WHAT YOU HAVE TO DO: Using the records that appear below, write out exactly the lines from the one with "assert (I (put_state s key cs')) as Hput." through the one with "- by rewrite", keeping both end lines.

Stored entries
(* ===== verification/ClassifierProofs.v ===== *)
(** The classifier of the true client chain keeps its invariant. *)

From S2P Require Import Prelude Sorting Frontier ClientState Dedup SessionTable Order5State Classifier ClassifierInv.

Section proofs.
  Context `{StdSort} (e : Env).
  Context (Htcc : true_client_chain e = true) (Hfifo : fifo_ablation e = false) (He : env_ok e).
  Context (base : Z) (c0 : Core).

Abbreviation I s := (inv base c0 (core s)).

(** What a step on session [key] promises besides the invariant: the table is
    untouched and no fence is lost. *)
Definition keeps (s s' : St) (key : Z) : Prop :=
  session_table s' = session_table s /\
  (fenced (state_at s key) = true -> fenced (state_at s' key) = true).

Definition opened (s : St) (key : Z) : Prop :=
  durable_fenced (session_table s) key = true -> fenced (state_at s key) = true.

Lemma keeps_refl s key : keeps s s key.
Proof. done. Qed.
Lemma keeps_trans s1 s2 s3 key : keeps s1 s2 key -> keeps s2 s3 key -> keeps s1 s3 key.
Proof. intros [H1 H2] [H3 H4]. split; [congruence|auto]. Qed.
Lemma keeps_opened s s' key : keeps s s' key -> opened s key -> opened s' key.
Proof. intros [Ht Hf] Ho. unfold opened. rewrite Ht. auto. Qed.

Lemma state_at_put s k cs : state_at (put_state s k cs) k = cs.
Proof. unfold state_at. simpl. by rewrite lookup_insert_eq. Qed.

Lemma core_keeps s s' key : core s' = core s -> keeps s s' key.
Proof. intros Hc. injection Hc. intros. split; [done|]. unfold state_at. by congruence. Qed.
Lemma core_inv s s' : core s' = core s -> I s -> I s'.
Proof. by intros ->. Qed.

Lemma emit_once_core s key id p :
  let s' := (emit_once s key id p).2 in
  core s' = core s \/
  core s' = mkCore (client_state s)
    (<[key := ClientEmitTracker.MarkEmitted (tracker_at s key) (batch_seq p)]> (client_emitted_tracker s))
    (hold_buffer s) (hold_buffer_size s) (total_hold_size s) (clients_with_held_batches s)
    (deferred_level5 s) (session_table s) (ready s ++ [p]).
Proof.
  unfold emit_once, CheckAndInsertBatchId.
  destruct (FastDeduplicator.check_and_insert (dedup s) id) as [[] d]; [by left|by right].
Qed.

(** Releasing a batch at the frontier, duplicate id or not. *)
Lemma release_inv s key id p cs' :
  I s -> batch_ok p -> session_of p = key -> batch_seq p = next_expected (state_at s key) ->
  cs_ok cs' -> next_expected cs' = next_expected (state_at s key) + 1 -> fenced cs' = false ->
  fenced (state_at s key) = false -> durable_fenced (session_table s) key = false ->
  let s' := (emit_once (put_state s key cs') key id p).2 in
  I s' /\ keeps s s' key /\ hold_buffer s' = hold_buffer s /\
  clients_with_held_batches s' = clients_with_held_batches s /\ state_at s' key = cs'.
Proof.
  intros Hinv Hp Hk Hseq Hok Hn Hf Hf0 Hd s'.
  assert (I (put_state s key cs')) as Hput.
  { eapply (inv_put_state base c0 (core s) key cs'); [done|done| | |done].
    - split; [change (cstate (core s) key) with (state_at s key); lia|].
      change (cstate (core s) key) with (state_at s key). by rewrite Hf0.
    - by rewrite Hf. }
  destruct (emit_once_core (put_state s key cs') key id p) as [Hc|Hc]; fold s' in Hc;
    pose proof Hc as Hcore; injection Hc as E1 E2 E3 E4 E5 E6 E7 E8 E9.
  - split; [by rewrite Hcore|]. split; [|split; [done|split; [done|]]].
    + split; [done|]. by rewrite Hf0.
    + unfold state_at. rewrite E1. simpl. by rewrite lookup_insert_eq.
  - split; [|split; [|split; [done|split; [done|]]]].
    + unfold core. rewrite E1, E2, E3, E4, E5, E6, E7, E8, E9. simpl.
      set (c1 := mkCore (<[key := cs']> (client_state s)) (client_emitted_tracker s) (hold_buffer s)
        (hold_buffer_size s) (total_hold_size s) (clients_with_held_batches s) (deferred_level5 s)
        (session_table s) (ready s ++ [p])).
      assert (inv base c0 c1) as Hrel by (by eapply (inv_release base c0 (core s) key p cs')).
      eapply (inv_put_tracker base c0 c1); [done| |done].
      apply MarkEmitted_track_ok; [apply (inv_track base c0 c1 Hrel key)|apply Hp].
    + split; [done|]. by rewrite Hf0.
    + unfold state_at. rewrite E1. simpl. by rewrite lookup_insert_eq.
Qed.

Lemma put_state_inv s key cs' :
  I s -> cs_ok cs' -> later (state_at s key) cs' -> fenced cs' = fenced (state_at s key) ->
  I (put_state s key cs') /\ keeps s (put_state s key cs') key.
Proof.
  intros Hinv Hok Hl Hf. split.
  - eapply (inv_put_state base c0 (core s) key cs'); [done|done|done| |done].
    intros Hfe. apply (inv_fence base c0 (core s) Hinv). left. change (fenced (state_at s key) = true). congruence.
  - split; [done|]. by rewrite state_at_put, Hf.
Qed.

Lemma classify_late_inv s key p :
  I s -> batch_ok p ->
  I (classify_late e s key p true) /\ keeps s (classify_late e s key p true) key.
Proof.
  intros Hinv Hp. unfold classify_late.
  destruct (mark_sequenced_keeps (state_at s key) (batch_seq p)) as (Hn & Hf & Hse).
  pose proof (inv_cs base c0 (core s) Hinv key) as Hcs. change (cstate (core s) key) with (state_at s key) in Hcs.
  destruct (put_state_inv s key (mark_sequenced (state_at s key) (batch_seq p)) Hinv) as [Hinv1 Hk1];
    [unfold cs_ok; by rewrite Hn, Hse|split; [by rewrite Hn|by rewrite Hf]|done|].
  set (s1 := put_state s key _) in *. clearbody s1.
  pose proof (core_dedup s1 (cached_batch_id p)) as Hd.
  destruct (CheckAndInsertBatchId s1 (cached_batch_id p)) as [[] s2]; simpl in Hd.
  { split; [by rewrite Hd|]. eapply keeps_trans; [exact Hk1|by apply core_keeps]. }
  match goal with |- I ?x /\ _ => assert (core x = core s2) as Hc end.
  { unfold core at 1. simpl. change (core (record_late_drop e (accumulate_logical_only e s2 (broker_id p)
      (cached_start_logical_offset p) (num_msg p) (cached_pbr_absolute_index p)) (client_id p)) = core s2).
    unfold record_late_drop. by rewrite core_stats, core_logical. }
  rewrite Hd in Hc. split; [by rewrite Hc|]. eapply keeps_trans; [exact Hk1|by apply core_keeps].
Qed.

(** The part of [classify_ahead] after the gap was noted. *)
Definition hold_or_defer (s : St) (key : Z) (p : PendingBatch5) : St :=
  if hold_buffer_size s >=? kHoldBufferMaxEntries then
    if Z.of_nat (length (deferred_level5 s)) <? kDeferredL5MaxEntries then
      s <| deferred_level5 := deferred_level5 s ++ [p] |>
    else if existsb (fun slot => Order5SlotMatches slot (broker_id p) (slot_offset p)
                                   (cached_pbr_absolute_index p)) (backpressured_level5_slots s)
    then s
    else s <| backpressured_level5_slots := backpressured_level5_slots s ++
                [mkSlot (broker_id p) (slot_offset p) (cached_pbr_absolute_index p)] |>
  else
    match held_at s key !! batch_seq p with
    | Some _ => s <| hold_buffer := <[key := held_at s key]> (hold_buffer s) |>
    | None =>
        let stream_map := <[batch_seq p := mkHold p (meta_of p) (SteadyNowNs e s).1]> (held_at s key) in
        let s := record_hold_insert e ((SteadyNowNs e s).2 <| hold_buffer := <[key := stream_map]> (hold_buffer s) |>)
                   (client_id p) stream_map in
        push_ready (s <| hold_buffer_size := hold_buffer_size s +u 1 |>
                      <| total_hold_size := total_hold_size s +u 1 |>
                      <| clients_with_held_batches := {[key]} ∪ clients_with_held_batches s |>)
          (held_marker p)
    end.

Lemma classify_ahead_unfold s key p :
  classify_ahead e s key p true =
    let s1 := put_state (SteadyNowNs e s).2 key
                (note_gap (state_at s key) (SteadyNowNs e s).1) in
    hold_or_defer s1 key p.
Proof. reflexivity. Qed.

Lemma held_marker_not_batch p : ~ is_batch (held_marker p).
Proof. intros [_ Hm]. change (true = false) in Hm. done. Qed.

Lemma hold_or_defer_inv s key p :
  I s -> batch_ok p -> session_of p = key -> fenced (state_at s key) = false ->
  durable_fenced (session_table s) key = false ->
  I (hold_or_defer s key p) /\ keeps s (hold_or_defer s key p) key.
Proof.
  intros Hinv Hp Hk Hf Hd. unfold hold_or_defer.
  destruct (hold_buffer_size s >=? kHoldBufferMaxEntries) eqn:Esz; bool_props.
  { case_match; [|by case_match]. split; [|done]. by eapply (inv_defer base c0 (core s)). }
  destruct (held_at s key !! batch_seq p) eqn:Eh.
  - assert (<[key := held_at s key]> (hold_buffer s) = hold_buffer s) as Hid.
    { apply insert_id. unfold held_at in *. by destruct (hold_buffer s !! key). }
    rewrite Hid. split; [|done]. exact Hinv.
  - match goal with |- context [record_hold_insert e ?x ?c ?m] =>
      set (s1 := x); set (s2 := record_hold_insert e s1 c m) end.
    assert (core s2 = core s1) as Hc by apply core_stats.
    injection Hc as E1 E2 E3 E4 E5 E6 E7 E8 E9. split.
    + eapply (inv_push_marker base c0 (core (s2 <| hold_buffer_size := hold_buffer_size s2 +u 1 |>
        <| total_hold_size := total_hold_size s2 +u 1 |>
        <| clients_with_held_batches := {[key]} ∪ clients_with_held_batches s2 |>)));
        [|apply held_marker_not_batch|done].
      eapply (inv_hold_insert base c0 (core s) key (batch_seq p) (mkHold p (meta_of p) (SteadyNowNs e s).1));
        [done|split; [exact Hp|by split]|done..|].
      unfold core. simpl. by rewrite E1, E2, E3, E4, E5, E6, E7, E8, E9.
    + split; [exact E8|]. unfold state_at. simpl. by rewrite E1.
Qed.

Lemma classify_ahead_inv s key p :
  I s -> batch_ok p -> session_of p = key -> fenced (state_at s key) = false ->
  durable_fenced (session_table s) key = false ->
  I (classify_ahead e s key p true) /\ keeps s (classify_ahead e s key p true) key.
Proof.
  intros Hinv Hp Hk Hf Hd. rewrite classify_ahead_unfold.
  set (s0 := (SteadyNowNs e s).2). assert (I s0) as Hinv0 by done.
  destruct (note_gap_fields (state_at s key) (SteadyNowNs e s).1) as (Hn & Hfn & Hse).
  pose proof (inv_cs base c0 (core s) Hinv key) as Hcs. change (cstate (core s) key) with (state_at s key) in Hcs.
  destruct (put_state_inv s0 key (note_gap (state_at s key) (SteadyNowNs e s).1) Hinv0) as [Hinv1 Hk1];
    [unfold cs_ok; by rewrite Hn, Hse|split; [by rewrite Hn|by rewrite Hfn]|done|].
  destruct (hold_or_defer_inv (put_state s0 key (note_gap (state_at s key) (SteadyNowNs e s).1)) key p)
    as [Hinv2 Hk2]; [done..|by rewrite state_at_put, Hfn|done|].
  split; [done|]. eapply keeps_trans; [exact Hk1|exact Hk2].
Qed.

Lemma classify_one_inv s key p :
  I s -> batch_ok p -> session_of p = key -> opened s key ->
  I (classify_one e s key p true) /\ keeps s (classify_one e s key p true) key.
Proof.
  intros Hinv Hp Hk Ho. unfold classify_one.
  pose proof (inv_cs base c0 (core s) Hinv key) as Hcs. change (cstate (core s) key) with (state_at s key) in Hcs.
  destruct (fenced (state_at s key)) eqn:Hf; simpl.
  { match goal with |- I ?x /\ _ => assert (core x = core s) as Hc end.
    { unfold record_late_drop. by rewrite core_stats, core_logical. }
    split; [by rewrite Hc|by apply core_keeps]. }
  assert (durable_fenced (session_table s) key = false) as Hd.
  { destruct (durable_fenced _ _) eqn:E; [|done]. rewrite (Ho E) in Hf. done. }
  destruct (is_duplicate _ _ && _).
  { unfold terminalize_batch. split; [by rewrite core_terminalize|apply core_keeps, core_terminalize]. }
  destruct (ClientEmitTracker.IsEmitted _ _).
  { destruct (mark_and_cover_ok (state_at s key) (batch_seq p) Hcs) as (Hok & Hl & Hfe); [apply Hp|].
    destruct (put_state_inv s key (mark_and_cover (state_at s key) (batch_seq p)) Hinv Hok Hl Hfe) as [Hi1 Hk1].
    unfold terminalize_batch. split; [by rewrite core_terminalize|].
    eapply keeps_trans; [exact Hk1|apply core_keeps, core_terminalize]. }
  rewrite Hfifo. destruct (Z.eqb_spec (batch_seq p) (next_expected (state_at s key))) as [Heq|Hne].
  { destruct (advance_ok (state_at s key) (batch_seq p) Hcs) as (Hok & Hn & Hfe); [rewrite <- Heq; apply Hp|].
    destruct (release_inv s key (cached_batch_id p) p (advance_next_expected
      (mark_sequenced (state_at s key) (batch_seq p)))) as (Hi & Hk1 & _); try done. by rewrite Hfe. }
  destruct (batch_seq p <? next_expected (state_at s key)); [by apply classify_late_inv|].
  by apply classify_ahead_inv.
Qed.

(** ** Fencing *)

Lemma purge_core s key :
  is_u64 (hold_buffer_size s) -> is_u64 (total_hold_size s) ->
  core (purge_fenced_session e s key) =
    mkCore (client_state s) (delete key (client_emitted_tracker s)) (delete key (hold_buffer s))
      (hold_buffer_size s -u Z.of_nat (size (held_at s key)))
      (total_hold_size s -u Z.of_nat (size (held_at s key)))
      (clients_with_held_batches s ∖ {[key]})
      (filter (fun p => session_of p <> key) (deferred_level5 s)) (session_table s) (ready s).
Proof.
  intros H2 H3. unfold purge_fenced_session, held_at.
  destruct (hold_buffer s !! key) as [held|] eqn:E.
  - match goal with |- context [foldl ?f s ?l] => pose proof (core_retires e l s) as Hc;
      set (s1 := foldl f s l) in * end.
    injection Hc as E1 E2 E3 E4 E5 E6 E7 E8 E9. unfold core. simpl.
    by rewrite E1, E2, E3, E4, E5, E6, E7, E8, E9.
  - cbn [default from_option id]. rewrite map_size_empty, !Z.sub_0_r, !u64_id by done.
    by rewrite (delete_id (hold_buffer s)) by done.
Qed.

Lemma inv_sizes s : I s -> is_u64 (hold_buffer_size s) /\ is_u64 (total_hold_size s).
Proof.
  intros Hinv. destruct (inv_size _ _ _ Hinv) as [H1 H2]. pose proof (inv_total _ _ _ Hinv) as H3.
  pose proof (held_total_nonneg (c_held (core s))).
  change (c_size (core s)) with (hold_buffer_size s) in *.
  change (c_total (core s)) with (total_hold_size s) in H3. rewrite H3.
  split; [unfold is_u64, kHoldBufferMaxEntries in *; lia|apply u64_range].
Qed.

RESPONSE TO THE TASK:
  assert (I (put_state s key cs')) as Hput.
  { eapply (inv_put_state base c0 (core s) key cs'); [done|done| | |done].
    - split; [change (cstate (core s) key) with (state_at s key); lia|].
      change (cstate (core s) key) with (state_at s key). by rewrite Hf0.
    - by rewrite Hf. }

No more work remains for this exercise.